Nevertheless, it may be more constructive for a longer-term thinker to examine buying opportunities for the next significant pullback. Here are three possibilities for a forward-minded ETF enthusiast.
1. Pharmaceutical ETFs. By 2015, China will become the second-largest market for pharmaceuticals in the world. In order for the big drug companies to continue paying big dividends -- figuratively and literally -- the health sub-sector must expand its reach into emerging markets.
Fortunately, Pfizer (PFE) and Merck (MRK) are actively pursuing international relationships. Both already have existing joint ventures in China. Moreover, both are seeking additional alliances with an understanding that it is better to join local companies to benefit from synergies rather than compete on foreign soil.
Both iShares DJ Pharmaceuticals (IHE) as well as Powershares Dynamic Pharmaceuticals (PJP) contain Pfizer and Merck in their respective top 10 holdings. Both exchange-traded trackers maintain solid technical uptrends. Consider entering at a price near the 50-day moving average.
2. Timber ETFs. So much attention has been paid to homebuilders that many investors overlook the materials involved in remodeling, renovation, and exporting. Specifically, lumber prices themselves are rapidly rising due to domestic demand as well as demand from China In fact, framing lumber prices have reached 2005 peaks.

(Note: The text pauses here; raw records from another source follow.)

Record TokenManagerConfig := {
  stackLimit : Z;
}.

Definition DEFAULT_CONFIG : TokenManagerConfig := {| stackLimit := 99 |}.

Record TokenManager := {
  tokens : gmap string loc;
  config : TokenManagerConfig;
}.

Definition set_tokens (t : gmap string loc) (m : TokenManager) : TokenManager :=
  {| tokens := t; config := config m |}.

Definition constructor (cfg : TokenManagerConfig) : TokenManager :=
  {| tokens := ∅; config := cfg |}.

(** [definition.stackable ? this.config.stackLimit : 1] *)
Definition maxCount (m : TokenManager) (tokenId : TokenId) : Z :=
  if stackable (TOKEN_DEFINITIONS tokenId) then stackLimit (config m) else 1.

Definition addToken (cardId : string) (tokenId : TokenId) (count : Z)
    (m : TokenManager) (h : Heap) : Z * TokenManager * Heap :=
  let '(l, m, h) :=
    match tokens m !! cardId with
    | Some l => (l, m, h)
    | None =>
        let '(l, h) := alloc ∅ h in
        (l, set_tokens (<[cardId := l]> (tokens m)) m, h)
    end in
  let cardTokens := deref h l in
  let currentCount := default 0 (cardTokens !! tokenId) in
  let newCount := Z.min (currentCount + count) (maxCount m tokenId) in
  (newCount, m, store l (<[tokenId := newCount]> cardTokens) h).

Definition removeToken (cardId : string) (tokenId : TokenId) (count : Z)
    (m : TokenManager) (h : Heap) : Z * TokenManager * Heap :=
  match tokens m !! cardId with
  | None => (0, m, h)
  | Some l =>
      let cardTokens := deref h l in
      let currentCount := default 0 (cardTokens !! tokenId) in
      let newCount := Z.max (currentCount - count) 0 in
      let cardTokens :=
        if decide (newCount = 0) then delete tokenId cardTokens
        else <[tokenId := newCount]> cardTokens in
      let h := store l cardTokens h in
      let m :=
        if decide (size cardTokens = 0%nat)
        then set_tokens (delete cardId (tokens m)) m else m in
      (newCount, m, h)
  end.

Definition getTokenCount (cardId : string) (tokenId : TokenId)
    (m : TokenManager) (h : Heap) : Z :=
  match tokens m !! cardId with
  | None => 0
  | Some l => default 0 (deref h l !! tokenId)
  end.

Definition setTokenCount (cardId : string) (tokenId : TokenId) (count : Z)
    (m : TokenManager) (h : Heap) : TokenManager * Heap :=
  let clampedCount := Z.min (Z.max count 0) (maxCount m tokenId) in
  if decide (clampedCount = 0) then
    let '(_, m, h) :=
      removeToken cardId tokenId (getTokenCount cardId tokenId m h) m h in
    (m, h)
  else
    let '(l, m, h) :=
      match tokens m !! cardId with
      | Some l => (l, m, h)
      | None =>
          let '(l, h) := alloc ∅ h in
          (l, set_tokens (<[cardId := l]> (tokens m)) m, h)
      end in
    (m, store l (<[tokenId := clampedCount]> (deref h l)) h).

(** [{ ...(this.tokens.get(cardId) ?? {}) }]: a new object with the same
    entries, returned by value. *)
Definition getTokensOnCard (cardId : string) (m : TokenManager) (h : Heap)
  : TokenState :=
  match tokens m !! cardId with
  | None => ∅
  | Some l => deref h l
  end.

Definition hasTokens (cardId : string) (m : TokenManager) (h : Heap) : bool :=
  match tokens m !! cardId with
  | None => false
  | Some l => bool_decide (0 < size (deref h l))%nat
  end.

Definition hasToken (cardId : string) (tokenId : TokenId)
    (m : TokenManager) (h : Heap) : bool :=
  bool_decide (getTokenCount cardId tokenId m h > 0).

Definition clearTokens (cardId : string) (m : TokenManager) : TokenManager :=
  set_tokens (delete cardId (tokens m)) m.

Definition clearAllTokens (m : TokenManager) : TokenManager :=
  set_tokens ∅ m.

Definition getTokenDefinition (tokenId : TokenId) : TokenDefinition :=
  TOKEN_DEFINITIONS tokenId.

Definition getAllTokenDefinitions : list TokenDefinition :=
  TOKEN_DEFINITIONS <$>
    [damage_counter; boost_counter; shield_counter; status_stun; status_freeze].

Definition getCardsWithTokens (m : TokenManager) : list string :=
  (map_to_list (tokens m)).*1.

(** [new Map(this.tokens)]: a new outer map whose values are the same
    token objects. *)
Definition serialize (m : TokenManager) : gmap string loc := tokens m.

The trouble with getting into exchange-traded funds that track indexes of lumber corporations? Both the Guggenheim Timber ETF (CUT) and the iShares S&P Global Timber/Forestry (WOOD) have largely "priced in" recent real estate recovery trends; each is more than 15% above a 200-day moving average and each would be more attractive on general pressure in the equity markets.

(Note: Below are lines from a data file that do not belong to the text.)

(** * The Batch task-type driver of cms/service/TaskType.py

    A shallow embedding of [white_diff_canonicalize], [white_diff] and of the
    [BatchTaskType] driver ([compile], [execute_single], [execute] and the
    safe-sandbox helpers), followed by the properties of the judging core.

    Python 2 byte strings ([str]) are lists of 8-bit characters, text
    ([unicode]) is a list of code points.  Everything the driver consults
    outside this module (sandbox, store, session, catalogue, interpreter
    built-ins on text) is gathered in a [World] record. *)

From Stdlib Require Import List Ascii String ZArith QArith Lia Bool Arith.
From Stdlib Require Import Relations.Relation_Operators.
From Stdlib Require DecimalString.
Import ListNotations.

Local Close Scope Q_scope.
Local Open Scope nat_scope.
Local Open Scope list_scope.
Local Open Scope char_scope.

(** ** Byte strings *)

Module PyStr.

Definition pystr := list ascii.

Definition str (s : string) : pystr := list_ascii_of_string s.

Definition nl : ascii := "010".
Definition tab : ascii := "009".
Definition space : ascii := " ".

Fixpoint eqb (a b : pystr) : bool :=
  match a, b with
  | [], [] => true
  | x :: a', y :: b' => Ascii.eqb x y && eqb a' b'
  | _, _ => false
  end.

Definition is_empty (s : pystr) : bool :=
  match s with [] => true | _ :: _ => false end.

Fixpoint mem (c : ascii) (chars : pystr) : bool :=
  match chars with
  | [] => false
  | x :: r => Ascii.eqb c x || mem c r
  end.

(** [s.startswith(p)] *)
Fixpoint prefixb (p s : pystr) : bool :=
  match p, s with
  | [], _ => true
  | x :: p', y :: s' => Ascii.eqb x y && prefixb p' s'
  | _ :: _, [] => false
  end.

(** [s.endswith(p)] *)
Definition endswith (p s : pystr) : bool := prefixb (rev p) (rev s).

(** [s.replace(old, new)] for a non-empty [old]: the occurrences of [old]
    are replaced from left to right, without overlap.  [skip] counts the
    characters of a matched occurrence that are still to be dropped. *)
Fixpoint replace_go (old new : pystr) (skip : nat) (s : pystr) : pystr :=
  match s with
  | [] => []
  | c :: r =>
      match skip with
      | S k => replace_go old new k r
      | O =>
          if prefixb old s
          then new ++ replace_go old new (List.length old - 1) r
          else c :: replace_go old new 0 r
      end
  end.

Definition replace (old new s : pystr) : pystr := replace_go old new 0 s.

(** [s.split(sep)] for a non-empty [sep]; the result always has a last
    piece, possibly empty. *)
Fixpoint split_go (sep : pystr) (skip : nat) (s : pystr) : list pystr :=
  match s with
  | [] => [[]]
  | c :: r =>
      match skip with
      | S k => split_go sep k r
      | O =>
          if prefixb sep s
          then [] :: split_go sep (List.length sep - 1) r
          else match split_go sep 0 r with
               | p :: ps => (c :: p) :: ps
               | [] => [[c]]
               end
      end
  end.

Definition split (sep s : pystr) : list pystr := split_go sep 0 s.

(** [sep.join(l)] *)
Fixpoint join (sep : pystr) (l : list pystr) : pystr :=
  match l with
  | [] => []
  | [x] => x
  | x :: r => x ++ sep ++ join sep r
  end.

(** [s.lstrip(chars)], [s.rstrip(chars)], [s.strip(chars)] *)
Fixpoint lstrip (chars s : pystr) : pystr :=
  match s with
  | [] => []
  | c :: r => if mem c chars then lstrip chars r else s
  end.

Definition rstrip (chars s : pystr) : pystr := rev (lstrip chars (rev s)).

Definition strip (chars s : pystr) : pystr := rstrip chars (lstrip chars s).

(** [s.strip()]: the whitespace of the "C" locale. *)
Definition ascii_whitespace : pystr :=
  [" "; "009"; "010"; "011"; "012"; "013"].

Definition strip_ws (s : pystr) : pystr := strip ascii_whitespace s.

(** ["%d" % n] *)
Definition of_int (n : Z) : pystr :=
  str (DecimalString.NilZero.string_of_int (Z.to_int n)).

End PyStr.

Import PyStr.

(** ** The whitespace-tolerant comparator *)

(** [WHITES = " \t\n"] *)
Definition WHITES : pystr := [space; tab; nl].

(** [WHITES[0]] and the characters of [WHITES[1:]], each a one-character
    string. *)
Definition WHITES_0 : pystr := firstn 1 WHITES.
Definition WHITES_from_1 : list pystr := map (fun c => [c]) (skipn 1 WHITES).

Definition white_diff_canonicalize (s : pystr) : pystr :=
  let s := fold_left (fun s c => replace c WHITES_0 s) WHITES_from_1 s in
  join WHITES_0 (filter (fun x => negb (is_empty x)) (split WHITES_0 s)).

(** A file object open for reading is the text that is still to be read;
    [readline] returns the next line, with its newline, and the rest.  At
    the end of the file it returns the empty string. *)
Fixpoint readline (f : pystr) : pystr * pystr :=
  match f with
  | [] => ([], [])
  | c :: r =>
      if Ascii.eqb c nl then ([c], r)
      else let (l, r') := readline r in (c :: l, r')
  end.

(** The [while True] loop of [white_diff]; [None] when [fuel] iterations
    did not reach a [return]. *)
Fixpoint white_diff_loop (fuel : nat) (output res : pystr) : option bool :=
  match fuel with
  | O => None
  | S fuel' =>
      let (lout, output') := readline output in
      let (lres, res') := readline res in
      if is_empty lres && is_empty lout then Some true
      else if is_empty lres || is_empty lout then
        let lout := strip WHITES lout in
        let lres := strip WHITES lres in
        if negb (is_empty lout) || negb (is_empty lres) then Some false
        else white_diff_loop fuel' output' res'
      else
        let lout := white_diff_canonicalize lout in
        let lres := white_diff_canonicalize lres in
        if negb (eqb lout lres) then Some false
        else white_diff_loop fuel' output' res'
  end.

(** Each iteration consumes a line of at least one file, so the loop
    returns within [length output + length res + 1] iterations
    ([white_diff_loop_returns] below). *)
Definition white_diff_fuel (output res : pystr) : nat :=
  S (List.length output + List.length res).

Definition white_diff (output res : pystr) : bool :=
  match white_diff_loop (white_diff_fuel output res) output res with
  | Some b => b
  | None => false
  end.

(** *** Vocabulary for the comparator's properties *)

Definition is_white (c : ascii) : bool := mem c WHITES.

Definition space_or_tab (c : ascii) : Prop := c = space \/ c = tab.

(** The words of a line: what [white_diff_canonicalize] joins. *)
Definition whiten (s : pystr) : pystr :=
  fold_left (fun s c => replace c WHITES_0 s) WHITES_from_1 s.

Definition tokens (s : pystr) : list pystr :=
  filter (fun x => negb (is_empty x)) (split WHITES_0 (whiten s)).

(** The words of every line of a file, and the same without the blank
    lines at the end: two files compare equal when these agree. *)
Definition line_tokens (s : pystr) : list (list pystr) :=
  map tokens (split [nl] s).

Definition cons_unless_blank (t : list pystr) (n : list (list pystr))
  : list (list pystr) :=
  match t, n with
  | [], [] => []
  | _, _ => t :: n
  end.

Fixpoint drop_trailing_blank (l : list (list pystr)) : list (list pystr) :=
  match l with
  | [] => []
  | t :: r => cons_unless_blank t (drop_trailing_blank r)
  end.

Definition normal_form (s : pystr) : list (list pystr) :=
  drop_trailing_blank (line_tokens s).

(** A position between [a] and [b] where a blank can be inserted or removed
    without splitting a word or merging two: an end of the text, or next to
    a space, a tab or a newline. *)
Definition at_word_boundary (a b : pystr) : Prop :=
  a = [] \/ b = [] \/
  (exists a' w, a = a' ++ [w] /\ is_white w = true) \/
  (exists w b', b = w :: b' /\ is_white w = true).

Form a macroeconomic picture, though, increased demand for lumber is likely to remain intact. It follows that I might look to enter the position on a 10% retracement or a pull back to the 200-day. (Note: You may have to be of a similar mindset -- that China is "in turnaround" and that the U.S. Fed's policy to depress interest rates will keep lumber prices high for a few years to come.)
3. Auto ETF. Homes are not the only big-ticket items that have rocketed on the backs of low interest rates. Cars are another potent consumer durable that have seen their makers profit handsomely. In fact, January vehicle sales were nearly 10% greater than a year prior and deliveries to fewer outlets are expected to rise for the fourth consecutive year.
In the same vein as Timber ETFs, First Trust Global Auto (CARZ) has packed on super-sized gains over the last three months. Perhaps unfortunately, it remains roughly 15% above its 200-day trendline. If the exchange-traded auto tracker intrigues you, you might benefit from a double-digit percentage correction in the asset. The process appears to have gotten under way, as CARZ is resting near its 50-day support. Still, you'd be wise to wait for additional profit-taking before taking a long position.
Disclosure: Gary Gordon, MS, CFP is the president of Pacific Park Financial, Inc., a Registered Investment Adviser with the SEC. Gary Gordon, Pacific Park Financial, Inc, and/or its clients may hold positions in the ETFs, mutual funds, and/or any investment asset mentioned above. The commentary does not constitute individualized investment advice. The opinions offered herein are not personalized recommendations to buy, sell or hold securities. At times, issuers of exchange-traded products compensate Pacific Park Financial, Inc. or its subsidiaries for advertising at the ETF Expert web site. ETF Expert content is created independently of any advertising relationships.